■ HOW TO COMPLETE THIS TASK
Return exactly the lines of the records below, starting at the line that contains "(pre mid post" and ending at the line that contains "apply andb_true_iff in", with both of those lines kept.

(Items from a data source)
# # #

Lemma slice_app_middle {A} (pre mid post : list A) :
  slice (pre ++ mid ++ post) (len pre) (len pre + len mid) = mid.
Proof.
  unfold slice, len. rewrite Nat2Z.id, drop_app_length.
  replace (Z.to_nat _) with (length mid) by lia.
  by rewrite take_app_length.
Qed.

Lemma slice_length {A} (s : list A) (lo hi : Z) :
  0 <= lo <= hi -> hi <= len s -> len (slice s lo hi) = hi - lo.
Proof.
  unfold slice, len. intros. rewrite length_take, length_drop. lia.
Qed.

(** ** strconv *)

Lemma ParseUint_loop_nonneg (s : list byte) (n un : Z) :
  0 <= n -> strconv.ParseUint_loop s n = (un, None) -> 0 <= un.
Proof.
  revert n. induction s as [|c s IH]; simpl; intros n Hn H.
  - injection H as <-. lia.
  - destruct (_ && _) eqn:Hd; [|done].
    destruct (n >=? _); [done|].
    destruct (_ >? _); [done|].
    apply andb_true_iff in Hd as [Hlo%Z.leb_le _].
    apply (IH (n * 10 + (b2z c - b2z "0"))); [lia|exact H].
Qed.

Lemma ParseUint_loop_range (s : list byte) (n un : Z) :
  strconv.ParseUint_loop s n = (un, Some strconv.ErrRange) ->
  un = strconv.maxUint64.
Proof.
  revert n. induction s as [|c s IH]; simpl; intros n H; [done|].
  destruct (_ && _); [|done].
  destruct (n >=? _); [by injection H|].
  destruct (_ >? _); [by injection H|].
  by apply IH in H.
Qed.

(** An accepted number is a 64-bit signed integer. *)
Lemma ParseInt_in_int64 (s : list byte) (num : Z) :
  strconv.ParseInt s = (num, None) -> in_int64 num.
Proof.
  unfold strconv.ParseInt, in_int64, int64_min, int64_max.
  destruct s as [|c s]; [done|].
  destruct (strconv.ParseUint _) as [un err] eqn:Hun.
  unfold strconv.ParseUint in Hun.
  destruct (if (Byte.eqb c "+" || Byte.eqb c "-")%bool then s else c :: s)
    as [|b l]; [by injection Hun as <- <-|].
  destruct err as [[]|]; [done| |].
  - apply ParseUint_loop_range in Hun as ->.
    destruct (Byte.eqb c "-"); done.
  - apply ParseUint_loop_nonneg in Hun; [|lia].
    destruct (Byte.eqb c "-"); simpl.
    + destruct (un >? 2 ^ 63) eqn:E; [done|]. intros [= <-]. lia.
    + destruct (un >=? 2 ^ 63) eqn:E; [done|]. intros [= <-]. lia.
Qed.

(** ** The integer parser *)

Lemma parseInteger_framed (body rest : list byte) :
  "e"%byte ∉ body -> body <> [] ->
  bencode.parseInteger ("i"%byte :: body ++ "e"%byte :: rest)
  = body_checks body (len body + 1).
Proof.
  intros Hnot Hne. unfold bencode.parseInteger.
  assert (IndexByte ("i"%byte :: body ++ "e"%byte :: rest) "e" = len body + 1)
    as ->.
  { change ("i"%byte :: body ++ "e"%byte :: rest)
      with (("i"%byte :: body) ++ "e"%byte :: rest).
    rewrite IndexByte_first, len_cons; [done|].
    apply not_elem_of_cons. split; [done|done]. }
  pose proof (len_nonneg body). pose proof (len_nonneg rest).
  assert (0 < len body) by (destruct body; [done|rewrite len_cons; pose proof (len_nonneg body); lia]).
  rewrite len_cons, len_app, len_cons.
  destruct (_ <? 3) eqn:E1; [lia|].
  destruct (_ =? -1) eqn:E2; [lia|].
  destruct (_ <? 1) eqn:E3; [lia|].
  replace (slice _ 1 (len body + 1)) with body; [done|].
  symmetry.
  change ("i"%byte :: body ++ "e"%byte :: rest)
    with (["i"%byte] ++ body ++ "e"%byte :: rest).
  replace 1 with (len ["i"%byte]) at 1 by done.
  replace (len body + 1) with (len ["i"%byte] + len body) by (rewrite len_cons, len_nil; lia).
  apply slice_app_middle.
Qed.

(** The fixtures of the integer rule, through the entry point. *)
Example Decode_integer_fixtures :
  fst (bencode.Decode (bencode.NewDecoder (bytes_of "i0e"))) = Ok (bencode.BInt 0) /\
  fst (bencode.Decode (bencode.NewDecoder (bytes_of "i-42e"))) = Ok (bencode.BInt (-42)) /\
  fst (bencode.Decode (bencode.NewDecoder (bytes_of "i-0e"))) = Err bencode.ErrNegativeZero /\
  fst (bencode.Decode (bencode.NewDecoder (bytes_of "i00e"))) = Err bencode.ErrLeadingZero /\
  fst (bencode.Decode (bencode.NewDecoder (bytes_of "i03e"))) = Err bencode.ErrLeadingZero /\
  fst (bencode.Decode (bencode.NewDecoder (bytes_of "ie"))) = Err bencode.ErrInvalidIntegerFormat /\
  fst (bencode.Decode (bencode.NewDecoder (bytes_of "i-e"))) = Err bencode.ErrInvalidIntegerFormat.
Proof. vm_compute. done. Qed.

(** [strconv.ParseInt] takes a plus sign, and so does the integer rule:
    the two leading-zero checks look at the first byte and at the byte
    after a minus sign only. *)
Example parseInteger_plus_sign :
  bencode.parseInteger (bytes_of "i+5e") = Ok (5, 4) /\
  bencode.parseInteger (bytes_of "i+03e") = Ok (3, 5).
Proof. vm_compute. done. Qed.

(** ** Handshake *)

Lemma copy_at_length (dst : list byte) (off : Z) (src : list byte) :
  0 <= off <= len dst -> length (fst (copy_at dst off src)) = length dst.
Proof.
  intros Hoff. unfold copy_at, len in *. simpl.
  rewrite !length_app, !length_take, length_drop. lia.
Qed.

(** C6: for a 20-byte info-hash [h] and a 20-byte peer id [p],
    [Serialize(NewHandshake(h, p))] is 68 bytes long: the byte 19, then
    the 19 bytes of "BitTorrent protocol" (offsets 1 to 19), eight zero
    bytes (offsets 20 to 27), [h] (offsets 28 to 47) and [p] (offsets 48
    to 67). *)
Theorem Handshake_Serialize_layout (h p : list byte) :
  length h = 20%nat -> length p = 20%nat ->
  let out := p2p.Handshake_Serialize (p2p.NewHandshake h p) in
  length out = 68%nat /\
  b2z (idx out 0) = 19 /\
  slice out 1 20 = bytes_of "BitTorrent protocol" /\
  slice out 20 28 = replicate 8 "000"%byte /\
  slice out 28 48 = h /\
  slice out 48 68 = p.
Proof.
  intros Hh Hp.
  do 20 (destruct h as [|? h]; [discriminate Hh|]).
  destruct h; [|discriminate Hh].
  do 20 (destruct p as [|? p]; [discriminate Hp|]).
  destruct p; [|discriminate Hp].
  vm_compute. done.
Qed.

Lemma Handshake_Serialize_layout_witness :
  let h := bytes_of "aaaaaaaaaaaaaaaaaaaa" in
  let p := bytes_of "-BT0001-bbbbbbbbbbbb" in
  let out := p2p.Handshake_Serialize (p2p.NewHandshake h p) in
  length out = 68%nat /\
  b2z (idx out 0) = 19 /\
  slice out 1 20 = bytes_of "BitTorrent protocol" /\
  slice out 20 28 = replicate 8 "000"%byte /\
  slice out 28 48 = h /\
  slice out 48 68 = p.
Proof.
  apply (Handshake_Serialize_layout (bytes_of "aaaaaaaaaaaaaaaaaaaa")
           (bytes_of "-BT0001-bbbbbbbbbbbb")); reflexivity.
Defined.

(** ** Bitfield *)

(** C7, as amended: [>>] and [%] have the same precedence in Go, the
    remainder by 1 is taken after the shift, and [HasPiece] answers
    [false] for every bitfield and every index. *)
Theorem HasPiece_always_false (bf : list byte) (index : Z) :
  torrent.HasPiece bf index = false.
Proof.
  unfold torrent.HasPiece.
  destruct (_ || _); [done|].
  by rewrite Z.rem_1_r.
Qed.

# # #

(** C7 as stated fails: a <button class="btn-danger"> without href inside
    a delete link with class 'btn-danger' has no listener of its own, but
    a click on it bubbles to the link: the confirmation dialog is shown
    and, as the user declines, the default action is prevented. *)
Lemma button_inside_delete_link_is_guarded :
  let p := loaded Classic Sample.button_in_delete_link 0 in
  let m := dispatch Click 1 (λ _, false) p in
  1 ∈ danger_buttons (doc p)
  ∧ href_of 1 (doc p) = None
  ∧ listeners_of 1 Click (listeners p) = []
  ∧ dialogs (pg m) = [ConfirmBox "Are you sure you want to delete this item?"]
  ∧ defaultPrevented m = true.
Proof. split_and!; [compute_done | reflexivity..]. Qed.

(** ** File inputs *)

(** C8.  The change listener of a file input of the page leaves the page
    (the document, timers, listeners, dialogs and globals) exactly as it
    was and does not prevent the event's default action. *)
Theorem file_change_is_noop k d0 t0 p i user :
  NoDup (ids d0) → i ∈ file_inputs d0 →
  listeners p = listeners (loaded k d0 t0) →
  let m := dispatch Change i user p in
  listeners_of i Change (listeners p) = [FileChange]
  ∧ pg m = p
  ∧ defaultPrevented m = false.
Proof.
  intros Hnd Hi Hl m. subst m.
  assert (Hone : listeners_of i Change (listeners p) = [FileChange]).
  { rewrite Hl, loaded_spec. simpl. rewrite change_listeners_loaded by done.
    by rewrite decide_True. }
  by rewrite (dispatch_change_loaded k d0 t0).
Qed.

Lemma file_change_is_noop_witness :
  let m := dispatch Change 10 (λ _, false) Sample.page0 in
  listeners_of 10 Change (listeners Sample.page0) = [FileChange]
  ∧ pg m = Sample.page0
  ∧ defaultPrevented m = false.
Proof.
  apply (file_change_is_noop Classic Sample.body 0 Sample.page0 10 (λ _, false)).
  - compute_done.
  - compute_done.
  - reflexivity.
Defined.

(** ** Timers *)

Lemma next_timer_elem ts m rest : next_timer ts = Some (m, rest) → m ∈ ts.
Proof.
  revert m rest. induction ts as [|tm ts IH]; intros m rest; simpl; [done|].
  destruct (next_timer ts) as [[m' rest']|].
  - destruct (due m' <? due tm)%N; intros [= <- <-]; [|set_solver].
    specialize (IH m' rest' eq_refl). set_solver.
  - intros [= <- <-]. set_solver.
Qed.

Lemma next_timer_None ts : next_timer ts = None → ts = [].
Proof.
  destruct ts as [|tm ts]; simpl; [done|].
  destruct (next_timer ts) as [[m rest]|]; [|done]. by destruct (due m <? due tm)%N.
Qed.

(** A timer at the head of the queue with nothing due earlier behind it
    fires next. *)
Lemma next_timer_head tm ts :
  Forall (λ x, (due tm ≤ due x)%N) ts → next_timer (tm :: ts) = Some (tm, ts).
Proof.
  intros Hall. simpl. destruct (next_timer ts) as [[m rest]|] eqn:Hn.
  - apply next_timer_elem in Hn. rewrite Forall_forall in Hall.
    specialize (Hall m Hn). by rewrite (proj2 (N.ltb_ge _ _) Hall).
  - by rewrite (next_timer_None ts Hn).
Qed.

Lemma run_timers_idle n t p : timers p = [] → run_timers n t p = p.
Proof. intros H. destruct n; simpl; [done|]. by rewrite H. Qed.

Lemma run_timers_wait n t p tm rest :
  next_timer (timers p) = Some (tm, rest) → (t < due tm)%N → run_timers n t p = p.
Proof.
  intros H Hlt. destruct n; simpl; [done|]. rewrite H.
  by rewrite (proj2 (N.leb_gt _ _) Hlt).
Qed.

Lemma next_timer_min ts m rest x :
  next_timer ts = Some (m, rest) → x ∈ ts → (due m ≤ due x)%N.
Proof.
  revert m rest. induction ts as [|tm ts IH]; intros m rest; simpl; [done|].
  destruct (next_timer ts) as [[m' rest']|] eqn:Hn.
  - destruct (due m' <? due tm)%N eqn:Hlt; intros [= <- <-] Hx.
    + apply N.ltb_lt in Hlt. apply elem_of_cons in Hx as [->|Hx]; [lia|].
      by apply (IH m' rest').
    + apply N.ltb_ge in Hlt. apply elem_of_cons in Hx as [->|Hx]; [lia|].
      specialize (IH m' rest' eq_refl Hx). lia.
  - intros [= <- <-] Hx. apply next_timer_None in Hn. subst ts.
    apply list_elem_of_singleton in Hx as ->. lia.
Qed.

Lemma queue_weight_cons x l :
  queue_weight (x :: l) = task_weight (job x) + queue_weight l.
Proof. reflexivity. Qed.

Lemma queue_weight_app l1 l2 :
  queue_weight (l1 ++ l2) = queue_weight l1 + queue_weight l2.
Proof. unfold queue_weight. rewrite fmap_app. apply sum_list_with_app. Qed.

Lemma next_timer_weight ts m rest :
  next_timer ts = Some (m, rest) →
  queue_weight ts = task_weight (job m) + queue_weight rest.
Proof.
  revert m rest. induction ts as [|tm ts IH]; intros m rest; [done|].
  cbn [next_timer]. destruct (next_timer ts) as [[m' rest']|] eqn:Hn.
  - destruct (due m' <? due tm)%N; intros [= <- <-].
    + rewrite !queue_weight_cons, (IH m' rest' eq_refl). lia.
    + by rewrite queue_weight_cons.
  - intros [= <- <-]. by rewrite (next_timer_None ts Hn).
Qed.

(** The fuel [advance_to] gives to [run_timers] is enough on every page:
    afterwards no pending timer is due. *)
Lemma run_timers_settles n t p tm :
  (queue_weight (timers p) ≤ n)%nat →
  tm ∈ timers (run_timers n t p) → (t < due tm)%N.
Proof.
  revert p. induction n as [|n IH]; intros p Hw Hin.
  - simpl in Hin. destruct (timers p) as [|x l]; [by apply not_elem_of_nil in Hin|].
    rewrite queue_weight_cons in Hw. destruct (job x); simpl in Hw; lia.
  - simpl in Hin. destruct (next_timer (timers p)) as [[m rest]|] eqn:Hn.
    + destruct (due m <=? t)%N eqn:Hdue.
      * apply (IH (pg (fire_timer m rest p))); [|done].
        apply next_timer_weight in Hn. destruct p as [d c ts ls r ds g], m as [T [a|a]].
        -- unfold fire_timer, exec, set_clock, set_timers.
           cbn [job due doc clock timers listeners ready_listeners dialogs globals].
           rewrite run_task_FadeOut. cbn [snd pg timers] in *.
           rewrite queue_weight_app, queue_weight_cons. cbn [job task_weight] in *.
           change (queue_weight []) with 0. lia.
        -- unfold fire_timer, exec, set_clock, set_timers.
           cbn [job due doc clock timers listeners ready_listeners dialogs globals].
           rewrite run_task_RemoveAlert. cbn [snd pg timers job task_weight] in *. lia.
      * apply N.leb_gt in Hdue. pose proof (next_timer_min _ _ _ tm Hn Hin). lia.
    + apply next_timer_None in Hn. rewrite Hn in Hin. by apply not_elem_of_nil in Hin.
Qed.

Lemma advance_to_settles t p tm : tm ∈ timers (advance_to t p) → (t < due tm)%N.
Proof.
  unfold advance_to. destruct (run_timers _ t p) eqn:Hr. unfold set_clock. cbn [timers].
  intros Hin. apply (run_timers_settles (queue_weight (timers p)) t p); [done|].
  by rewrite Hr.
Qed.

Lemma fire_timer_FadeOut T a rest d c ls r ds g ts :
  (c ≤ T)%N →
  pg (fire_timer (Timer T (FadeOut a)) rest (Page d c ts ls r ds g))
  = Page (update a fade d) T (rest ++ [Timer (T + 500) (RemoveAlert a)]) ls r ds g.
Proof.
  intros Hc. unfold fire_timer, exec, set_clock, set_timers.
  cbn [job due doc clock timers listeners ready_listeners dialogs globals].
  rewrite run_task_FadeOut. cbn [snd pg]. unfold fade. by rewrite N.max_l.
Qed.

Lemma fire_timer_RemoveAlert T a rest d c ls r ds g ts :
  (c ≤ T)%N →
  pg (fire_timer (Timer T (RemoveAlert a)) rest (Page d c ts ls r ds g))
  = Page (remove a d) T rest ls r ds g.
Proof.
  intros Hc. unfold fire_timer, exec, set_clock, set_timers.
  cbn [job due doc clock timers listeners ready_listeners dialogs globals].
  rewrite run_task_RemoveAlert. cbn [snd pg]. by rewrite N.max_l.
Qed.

# # #

■ REPLY
Lemma slice_app_middle {A} (pre mid post : list A) :
  slice (pre ++ mid ++ post) (len pre) (len pre + len mid) = mid.
Proof.
  unfold slice, len. rewrite Nat2Z.id, drop_app_length.
  replace (Z.to_nat _) with (length mid) by lia.
  by rewrite take_app_length.
Qed.

Lemma slice_length {A} (s : list A) (lo hi : Z) :
  0 <= lo <= hi -> hi <= len s -> len (slice s lo hi) = hi - lo.
Proof.
  unfold slice, len. intros. rewrite length_take, length_drop. lia.
Qed.

(** ** strconv *)

Lemma ParseUint_loop_nonneg (s : list byte) (n un : Z) :
  0 <= n -> strconv.ParseUint_loop s n = (un, None) -> 0 <= un.
Proof.
  revert n. induction s as [|c s IH]; simpl; intros n Hn H.
  - injection H as <-. lia.
  - destruct (_ && _) eqn:Hd; [|done].
    destruct (n >=? _); [done|].
    destruct (_ >? _); [done|].
    apply andb_true_iff in Hd as [Hlo%Z.leb_le _].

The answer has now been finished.